Gli scienziati sanno che due geni, RNF43 e ZNRF3, sono mutati nei pazienti con cancro al fegato. Tuttavia, il loro ruolo nello sviluppo del cancro al fegato era finora sconosciuto. I ricercatori del Max Planck Institute of Molecular Cell Biology and Genetics di Dresda, in Germania, descrivono ora che una perdita o una mutazione di questi geni provoca un accumulo di lipidi e un’infiammazione nel fegato nei topi non obesi alimentati con una dieta normale.

Queste alterazioni genetiche non solo aumentano l’accumulo di grasso, ma anche il numero di cellule epatiche in proliferazione. Nei pazienti umani, queste alterazioni aumentano anche il rischio di sviluppare NASH e fegato grasso e riducono il tempo di sopravvivenza del paziente. Questi risultati potrebbero facilitare la scoperta di persone a rischio di malattia del fegato grasso e potrebbero promuovere nuovi interventi terapeutici e una migliore gestione della malattia.

Il fegato è il nostro organo metabolico centrale, vitale per la disintossicazione e la digestione. Le malattie croniche del fegato, come la cirrosi, la steatosi epatica non alcolica e la steatoepatite non alcolica (NASH, fegato infiammato) o malattia del fegato grasso, così come il cancro al fegato, sono in aumento in tutto il mondo, con una mortalità combinata di due milioni di persone che muoiono ogni anno.  È quindi più importante che mai comprendere le loro cause e i meccanismi molecolari alla base delle malattie del fegato al fine di prevenire, gestire e trattare questi sottogruppi di pazienti in aumento.

Precedenti studi genomici sul cancro hanno identificato RNF43 e ZNRF3, come geni mutati nei pazienti con cancro del colon e del fegato. Tuttavia, il loro ruolo nelle malattie del fegato è stato inesplorato. Il laboratorio di ricerca di Meritxell Huch presso il Max Planck Institute of Molecular Cell Biology and Genetics, insieme ai colleghi del Gurdon Institute (Cambridge, UK) e dell’Università di Cambridge, ha ora studiato i meccanismi attraverso i quali le alterazioni di questi due geni possono influenzare l’insorgenza di malattie del fegato come la malattia del fegato garsso.

Per perseguire questo obiettivo, i ricercatori hanno lavorato con i topi come modello animale, dati da individui umani, tessuti umani e colture organoidi del fegato, che sono microstrutture cellulari 3D fatte di epatociti che assomigliano al fegato.

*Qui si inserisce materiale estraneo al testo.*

(* ===== verification/MdnsTheorems.v ===== *)
(** What mdns.c writes and reads: the bytes of the packets, that the parser takes
    what was prepared, and that it stays inside packets of any origin. *)
From S2P Require Import Prelude Bytes Mdns.

(** ** Readers of any packet *)

Definition cb_ok (b : cbuf_t) : Prop := bytes_ok (cb_mem b) /\ (cb_len b = -1 \/ (0 <= cb_ptr b /\ 0 <= cb_len b /\ cb_ptr b + cb_len b = zlen (cb_mem b))).

(** A reader keeps the buffer in order, and a failure stays. *)
Definition moved (b b' : cbuf_t) : Prop := cb_ok b' /\ cb_mem b' = cb_mem b /\ (cb_len b = -1 -> cb_len b' = -1).

Lemma moved_refl b : cb_ok b -> moved b b.
Proof. by intros H. Qed.

Lemma moved_trans a b c : moved a b -> moved b c -> moved a c.
Proof. intros (H1 & H2 & H3) (H4 & H5 & H6). split; [done|]. split; [congruence|auto]. Qed.

Lemma moved_fail b : cb_ok b -> moved b (cbuf_fail b).
Proof. intros [H _]. split; [split; [done|by left]|done]. Qed.

Lemma moved_skip n b : cb_ok b -> 0 <= n <= cb_len b -> moved b (cbuf_skip n b).
Proof. intros [H [Hl|(H1 & H2 & H3)]] Hn; [lia|]. split; [split; [done|right; cbn; lia]|]. split; [done|]. cbn. lia. Qed.

Lemma read_at b n : cb_ok b -> 0 <= n <= cb_len b -> exists d, mem_read (cb_mem b) (cb_ptr b) n = Done d /\ zlen d = n /\ bytes_ok d.
Proof.
  intros [H [Hl|(H1 & H2 & H3)]] Hn; [lia|]. rewrite mem_read_ok by lia. eexists. split; [done|]. split.
  - unfold zlen in *. rewrite length_take, length_drop. lia.
  - unfold bytes_ok. by apply Forall_take, Forall_drop.
Qed.

Lemma buf_check_moved b data : cb_ok b -> returns (buf_check b data) (moved b).
Proof.
  intros H. unfold buf_check. destruct (Z.leb_spec (zlen data) (cb_len b)); [|by apply moved_fail].
  assert (0 <= zlen data) by (unfold zlen; lia). destruct (read_at b (zlen data) H) as (d & -> & _); [lia|]. cbn [obind returns].
  destruct (decide _); [by apply moved_skip|by apply moved_fail].
Qed.

Lemma buf_check_uint8_moved b v : cb_ok b -> returns (buf_check_uint8 b v) (moved b).
Proof.
  intros H. unfold buf_check_uint8. destruct (Z.leb_spec 1 (cb_len b)); [|by apply moved_fail].
  destruct (read_at b 1 H) as (d & -> & _); [lia|]. cbn [obind returns]. destruct (decide _); [apply moved_skip; [done|lia]|by apply moved_fail].
Qed.

(** One reader after another. *)
Lemma moved_bind b (f : outcome cbuf_t) (g : cbuf_t -> outcome cbuf_t) :
  returns f (moved b) -> (forall b', cb_ok b' -> returns (g b') (moved b')) -> returns (let* b := f in g b) (moved b).
Proof.
  intros Hf Hg. eapply returns_bind; [exact Hf|]. intros b' Hb. cbn beta in Hb. specialize (Hg b' (proj1 Hb)). destruct (g b'); [|done]. by eapply moved_trans.
Qed.

Lemma buf_check_label_moved b s : cb_ok b -> returns (buf_check_label b s) (moved b).
Proof.
  intros H. unfold buf_check_label. destruct (zlen s <? 256); [|by apply moved_fail]. apply moved_bind; [by apply buf_check_uint8_moved|]. intros b' H'. by apply buf_check_moved.
Qed.

Lemma buf_check_ulabel_moved b s : cb_ok b -> returns (buf_check_ulabel b s) (moved b).
Proof.
  intros H. unfold buf_check_ulabel. destruct (zlen s + 1 <? 256); [|by apply moved_fail]. apply moved_bind; [by apply buf_check_uint8_moved|]. intros b' H'.
  apply moved_bind; [by apply buf_check_uint8_moved|]. intros. by apply buf_check_moved.
Qed.

Lemma check_words_moved l : forall b, cb_ok b -> returns (check_words l b) (moved b).
Proof. induction l as [|v l IH]; intros b H; [by apply moved_refl|]. cbn [check_words]. apply moved_bind; [by apply buf_check_moved|done]. Qed.

Lemma buf_get_uint16_moved b : cb_ok b -> returns (buf_get_uint16 b) (fun '(_, b') => moved b b').
Proof.
  intros H. unfold buf_get_uint16. destruct (Z.leb_spec 2 (cb_len b)); [|by apply moved_fail]. destruct (read_at b 2 H) as (d & -> & _); [lia|]. cbn [obind returns]. apply moved_skip; [done|lia].
Qed.

Lemma buf_get_label_moved b : cb_ok b -> returns (buf_get_label b) (fun '(o, b') => moved b b' /\ (cb_len b' <> -1 -> is_Some o)).
Proof.
  intros H. unfold buf_get_label. destruct (Z.ltb_spec (cb_len b) 1); [split; [by apply moved_fail|done]|]. destruct (read_at b 1 H) as (d & -> & Hd & Hb); [lia|]. cbn [obind].
  assert (Hl : 0 <= default 0 (head d) < 256) by (destruct Hb as [|c l Hc _]; [done|done]). set (n := default 0 (head d)) in *.
  pose proof (moved_skip 1 b H ltac:(lia)) as M1. destruct (Z.ltb_spec (cb_len (cbuf_skip 1 b)) n); [split; [eapply moved_trans; [exact M1|by apply moved_fail, M1]|done]|].
  destruct (read_at (cbuf_skip 1 b) n (proj1 M1)) as (l & -> & _); [lia|]. cbn [obind returns]. split; [|by eexists]. eapply moved_trans; [exact M1|]. apply moved_skip; [apply M1|lia].
Qed.

Lemma buf_get_kvp_moved b key val : cb_ok b -> returns (buf_get_kvp b key val) (fun '(_, b') => moved b b').
Proof.
  intros H. unfold buf_get_kvp. eapply returns_bind; [by apply buf_get_label_moved|]. intros [o b'] [M Ho]. destruct (Z.eqb_spec (cb_len b') (-1)); [done|].
  destruct (Ho n) as [s ->]. assert (F : moved b (cbuf_fail b')) by (eapply moved_trans; [exact M|apply moved_fail, M]).
  destruct (split_eq s) as [[k v]|]; [|done]. by destruct (decide (k = key)).
Qed.

Lemma get_kvps_moved keys : forall values b,
  cb_ok b -> (length keys <= length values)%nat -> returns (get_kvps keys values b) (fun '(vs, b') => moved b b').
Proof.
  induction keys as [|k keys IH]; intros values b H Hl; [by apply moved_refl|]. destruct values as [|v values]; [cbn in Hl; lia|]. cbn [get_kvps].
  eapply returns_bind; [by apply buf_get_kvp_moved|]. intros [v' b1] M1. cbn in Hl. eapply returns_bind; [apply IH; [apply M1|lia]|]. intros [vs b2] M2. cbn. by eapply moved_trans.
Qed.

(** The pointer to a length is inside the packet. *)
Definition len_at (b : cbuf_t) (p : option Z) : Prop := cb_len b <> -1 -> exists q, p = Some q /\ 0 <= q /\ q + 2 <= zlen (cb_mem b).

Lemma len_start_moved b : cb_ok b -> moved b (buf_check_len_start b).2 /\ len_at (buf_check_len_start b).2 (buf_check_len_start b).1.
Proof.
  intros H. unfold buf_check_len_start. destruct (Z.ltb_spec (cb_len b) 2); cbn [fst snd].
  - split; [by apply moved_fail|]. intros Hf. by destruct Hf.
  - split; [apply moved_skip; [done|lia]|]. intros _. exists (cb_ptr b). destruct H as [_ [|(H1 & H2 & H3)]]; [lia|]. cbn. split; [done|lia].
Qed.

Lemma len_at_moved b b' p : moved b b' -> len_at b p -> len_at b' p.
Proof. intros (_ & Hm & Hs) H Hl. rewrite Hm. apply H. auto. Qed.

Lemma len_end_moved b p : cb_ok b -> len_at b p -> returns (buf_check_len_end b p) (moved b).
Proof.
  intros H Hp. unfold buf_check_len_end. destruct (Z.ltb_spec (cb_len b) 0); [by apply moved_refl|]. destruct Hp as (q & -> & Hq); [lia|]. rewrite mem_read_ok by lia. cbn [obind returns].
  destruct (decide _); [by apply moved_refl|by apply moved_fail].
Qed.

(** The next reader of a sequence: [M] says how far it has come. *)
Ltac reader M :=
  first [apply buf_check_ulabel_moved|apply buf_check_label_moved|apply buf_check_uint8_moved|apply check_words_moved|apply buf_check_moved]; apply (proj1 M).

Ltac next M :=
  eapply returns_bind; [reader M|];
  let b' := fresh "b" in let M' := fresh "M" in intros b' M'; apply (moved_trans _ _ _ M) in M'; clear M; rename M' into M.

Vedi anche:Malattia del fegato grasso: scoperto nuovo obiettivo terapeutico

Germán Belenguer, primo autore dello studio e ricercatore post-dottorato nel gruppo di Meritxell Huch, spiega: “Con l’organoide siamo stati in grado di far crescere epatociti mutati solo in questi geni, e abbiamo visto che la loro perdita attiva un segnale che regola il metabolismo dei lipidi. Di conseguenza, il metabolismo dei grassi non è più sotto controllo e i lipidi si accumulano nel fegato, che a sua volta porta a un fegato grasso. Un altro risultato del segnale attivato è che gli epatociti si moltiplicano in modo incontrollabile. Entrambi i meccanismi combinati facilitano la progressione verso la steatosi epatica e il cancro”.

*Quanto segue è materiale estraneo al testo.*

Lemma timeout_set_ok clock t tv l x :
  timers_wf l -> l_timers l !! t = Some x -> to_cb x = true ->
  exists l', timeout_set clock t tv l = Done l' /\ timers_wf l' /\ pending l' = <[t := timespec_add (now_of clock l) tv]> (pending l) /\ l_now l' = now_of clock l /\
    (forall u, cbs l' u = cbs l u).
Proof.
  intros W Hx Hcb. unfold timeout_set, get_timer at 1. rewrite Hx. cbn [obind]. rewrite Hcb. cbn [assert_ obind].
  set (l1 := if to_data x then _ else _). set (l2 := if tv_sec (l_now l1) =? 0 then _ else _).
  assert (E1 : l_timeouts l2 = unlink_node t (l_timeouts l) /\ l_now l2 = now_of clock l /\ l_timers l2 = <[t := Timeout (to_tv x) true true]> (l_timers l)).
  { assert (A : l_timeouts l1 = unlink_node t (l_timeouts l) /\ l_now l1 = l_now l /\ l_timers l1 = <[t := Timeout (to_tv x) true true]> (l_timers l)).
    { unfold l1. destruct (to_data x) eqn:Ed.
      - splits; [done|done|]. cbn. rewrite insert_id; [done|]. rewrite Hx. destruct x. cbn in *. congruence.
      - splits; [|done|done]. rewrite unlink_absent; [done|done|]. destruct (pending l !! t) as [v|] eqn:Ep; [|done]. apply pending_Some in Ep as (y & Hy & Hd & _). congruence. }
    destruct A as (A1 & A2 & A3). unfold l2, now_of. rewrite A2. destruct (tv_sec (l_now l) =? 0); splits; done. }
  destruct E1 as (Eq & En & Et). clearbody l2. unfold get_timer at 1. rewrite Et, lookup_insert_eq. cbn [obind to_cb to_data]. set (x' := Timeout _ true true). set (l3 := put_timer t x' l2).
  assert (E3 : l_timers l3 = <[t := x']> (l_timers l)) by (unfold l3, put_timer; cbn [l_timers set_l_timers]; by rewrite Et, insert_insert_eq).
  destruct (without_wf t l W) as [Hs Hin]. assert (Htv : forall u, u <> t -> tv_of l3 u = tv_of l u) by (intros u Hu; unfold tv_of; by rewrite E3, lookup_insert_ne by congruence).
  assert (Hs3 : StronglySorted (earlier l3) (unlink_node t (l_timeouts l))).
  { eapply sorted_weaken; [|exact Hs]. intros a b Ha Hb. apply Hin in Ha as [Ha _], Hb as [Hb _]. unfold earlier. by rewrite !Htv. }
  change (l_timeouts l3) with (l_timeouts l2). rewrite Eq. destruct (insert_node_ok (earlier l3) (timeout_compare l3) t (unlink_node t (l_timeouts l))) as (q & -> & Hp & Hq); [intros a b c; apply due_trans| |done|].
  { intros u Hu. apply Hin in Hu as [Hne [v Hv]]. apply pending_Some in Hv as (y & Hy & _). eapply timeout_compare_ok; [rewrite E3; apply lookup_insert_eq|by rewrite E3, lookup_insert_ne by congruence|congruence]. }
  cbn [obind]. eexists. split; [done|]. set (l4 := set_l_deletion true _). assert (E4 : l_timers l4 = <[t := x']> (l_timers l)) by exact E3.
  assert (Hpend : pending l4 = <[t := timespec_add (now_of clock l) tv]> (pending l)).
  { change (pending l4) with (pending l3). apply map_eq. intros u. unfold pending. rewrite lookup_omap, E3. destruct (decide (u = t)) as [->|Hne]; [rewrite !lookup_insert_eq; cbn; by rewrite En|].
    rewrite !lookup_insert_ne by congruence. by rewrite lookup_omap. }
  splits; [|done|done|].
  - split.
    + intros u. change (l_timeouts l4) with q. rewrite Hp, elem_of_cons, Hin, Hpend. destruct (decide (u = t)) as [->|Hne]; [rewrite lookup_insert_eq; split; [by eexists|by left]|].
      rewrite lookup_insert_ne by congruence. naive_solver.
    + intros u y. rewrite E4. intros [[<- <-]|[_ Hy]]%lookup_insert_Some; [done|]. by eapply (tw_cb _ W).
    + exact Hq.
  - intros u. unfold cbs. rewrite E4. destruct (decide (u = t)) as [->|Hne]; [rewrite lookup_insert_eq, Hx; cbn; by rewrite Hcb|by rewrite lookup_insert_ne by congruence].
Qed.

(** Setting a timer out of the tree. *)
Lemma disabled_wf t x l l' :
  timers_wf l -> l_timers l' = <[t := x]> (l_timers l) -> to_data x = false -> l_timeouts l' = unlink_node t (l_timeouts l) ->
  timers_wf l' /\ pending l' = delete t (pending l).
Proof.
  intros W Et Hd Eq. destruct (without_wf t l W) as [Hs Hin].
  assert (Hpend : pending l' = delete t (pending l)).
  { apply map_eq. intros u. unfold pending. rewrite lookup_omap, Et. destruct (decide (u = t)) as [->|Hne]; [rewrite lookup_insert_eq, lookup_delete_eq; cbn; by rewrite Hd|].
    rewrite lookup_insert_ne, lookup_delete_ne by congruence. by rewrite lookup_omap. }
  split; [|done]. split.
  - intros u. rewrite Eq, Hin, Hpend. destruct (decide (u = t)) as [->|Hne]; [rewrite lookup_delete_eq; split; [by intros []|by intros []]|]. rewrite lookup_delete_ne by congruence. naive_solver.
  - intros u y. rewrite Et. intros [[<- <-]|[_ Hy]]%lookup_insert_Some; [congruence|]. by eapply (tw_cb _ W).
  - rewrite Eq. eapply sorted_weaken; [|exact Hs]. intros a b Ha Hb. apply Hin in Ha as [Ha _], Hb as [Hb _]. unfold earlier, tv_of. by rewrite Et, !lookup_insert_ne by congruence.
Qed.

Prognosi peggiore per i pazienti con malattia del fegato grasso con geni mutati

Gli scienziati hanno quindi confrontato i risultati degli esperimenti con i dati dei pazienti in un set di dati pubblicamente disponibile dell’International Cancer Genome Consortium. Hanno valutato la prognosi di sopravvivenza quando i due geni sono mutati nei pazienti con cancro al fegato e hanno scoperto che i pazienti con questi geni mutati mostrano una steatosi epatica e hanno una prognosi peggiore rispetto ai pazienti con cancro al fegato con i due geni non mutati.

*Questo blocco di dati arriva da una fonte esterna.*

Lemma io_add_wf i fd flags l x :
  ios_wf l -> l_io l !! i = Some x -> io_cb x = false -> fd_in fd = true -> (forall j y, registered l j y -> io_fd y <> fd) ->
  exists l', io_add i fd flags l = Done l' /\ ios_wf l' /\ l_io l' = <[i := Io fd flags true]> (l_io l).
Proof.
  intros W Hx Hcb Hfd Hnew. unfold io_add, get_io at 1. rewrite Hx. cbn [obind]. rewrite Hcb. cbn [negb assert_ obind]. set (l1 := put_io i _ l).
  assert (E1 : l_io l1 = <[i := Io fd (io_flags x) true]> (l_io l)) by done.
  assert (Hother : forall j y, registered l1 j y -> (j = i /\ y = Io fd (io_flags x) true) \/ (j <> i /\ registered l j y)).
  { intros j y [Hy Hc]. rewrite E1 in Hy. apply lookup_insert_Some in Hy as [[<- <-]|[Hne Hy]]; [by left|right; split; [congruence|done]]. }
  assert (Hkeep : forall j y, registered l j y -> j <> i /\ registered l1 j y).
  { intros j y [Hy Hc]. assert (j <> i) by (intros ->; congruence). split; [done|]. split; [|done]. by rewrite E1, lookup_insert_ne by congruence. }
  assert (Hwants : forall bit f, f <> fd -> (wants bit l f <-> wants bit l1 f)).
  { intros bit f Hf. split; intros (j & y & Hy & Ey & Hb).
    - exists j, y. split; [by apply Hkeep|done].
    - destruct (Hother j y Hy) as [[-> ->]|[_ Hy']]; [by cbn in Ey|]. by exists j, y. }
  destruct (io_set_ok i flags l1 (Io fd (io_flags x) true)) as (l2 & -> & E2 & Es2 & Hrd & Hwr).
  { split; [by rewrite E1, lookup_insert_eq|done]. }
  { done. }
  { intros j y Hy Ey. destruct (Hother j y Hy) as [[-> _]|[_ Hy']]; [done|]. by destruct (Hnew j y Hy'). }
  { intros f Hf. cbn [io_fd] in Hf. rewrite <- !Hwants by done. split; [apply (iw_read _ W)|apply (iw_write _ W)]. }
  cbn [obind io_fd] in *. rewrite E1, insert_insert_eq in E2. assert (Ho : l_ios l2 = l_ios l) by (by rewrite Es2).
  assert (Hfdne : forall j, j <> i -> fd_of l2 j = fd_of l j) by (intros j Hj; unfold fd_of; by rewrite E2, lookup_insert_ne by congruence).
  assert (Hfdi : fd_of l2 i = fd) by (unfold fd_of; by rewrite E2, lookup_insert_eq).
  assert (Hin : forall j, j ∈ l_ios l -> j <> i /\ exists y, registered l j y) by (intros j Hj; apply (iw_in _ W) in Hj as [y Hy]; split; [by eapply Hkeep|by exists y]).
  destruct (insert_node_ok (fun a b => fd_of l2 a < fd_of l2 b) (io_compare l2) i (l_ios l2)) as (q & -> & Hp & Hq).
  { intros a b c. lia. }
  { intros j Hj. rewrite Ho in Hj. destruct (Hin j Hj) as [Hne [y Hy]]. pose proof (fd_in_range _ (iw_range _ W j y Hy)). pose proof (fd_in_range _ Hfd). pose proof (Hnew j y Hy). destruct Hy as [Hy _].
    unfold io_compare, get_io. rewrite E2, lookup_insert_eq, lookup_insert_ne, Hy by congruence. cbn [obind io_fd]. rewrite s32_small by lia. eexists. split; [done|].
    rewrite Hfdi, (Hfdne j Hne). unfold fd_of. rewrite Hy. cbn. lia. }
  { rewrite Ho. eapply sorted_weaken; [|apply (iw_sorted _ W)]. intros a b Ha Hb. apply Hin in Ha as [Ha _], Hb as [Hb _]. by rewrite !Hfdne. }
  cbn [obind]. eexists. split; [done|]. split; [|done]. split; try done.
  - intros j. cbn [l_ios set_l_ios]. rewrite Hp, elem_of_cons, Ho. unfold registered. cbn [l_io set_l_ios]. rewrite E2. destruct (decide (j = i)) as [->|Hne]; [rewrite lookup_insert_eq; split; [by eexists|by left]|].
    rewrite lookup_insert_ne by congruence. rewrite (iw_in _ W). unfold registered. naive_solver.
  - intros j y [Hy Hc]. cbn [l_io set_l_ios] in Hy. rewrite E2 in Hy. apply lookup_insert_Some in Hy as [[<- <-]|[_ Hy]]; [done|by apply (iw_range _ W j y)].
Qed.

“I nostri risultati possono aiutare a identificare gli individui con una mutazione RNF43/ZNRF3 e quindi a rischio di sviluppare un fegato grasso o un cancro al fegato“, afferma Meritxell Huch. Continua: “Con l’allarmante aumento del consumo di grassi e zuccheri in tutto il mondo, riconoscere quegli individui già predisposti a causa di tali mutazioni genetiche potrebbe essere importante per l’intervento terapeutico e la gestione della malattia, soprattutto in stadi molto precoci o anche prima del inizia la malattia. Avremo bisogno di ulteriori studi per caratterizzare ulteriormente i ruoli dei due geni nella steatosi epatica umana, nella NASH e nel cancro del fegato umano e per identificare le terapie che potrebbero aiutare quei pazienti che sono già intrinsecamente predisposti a sviluppare la malattia”.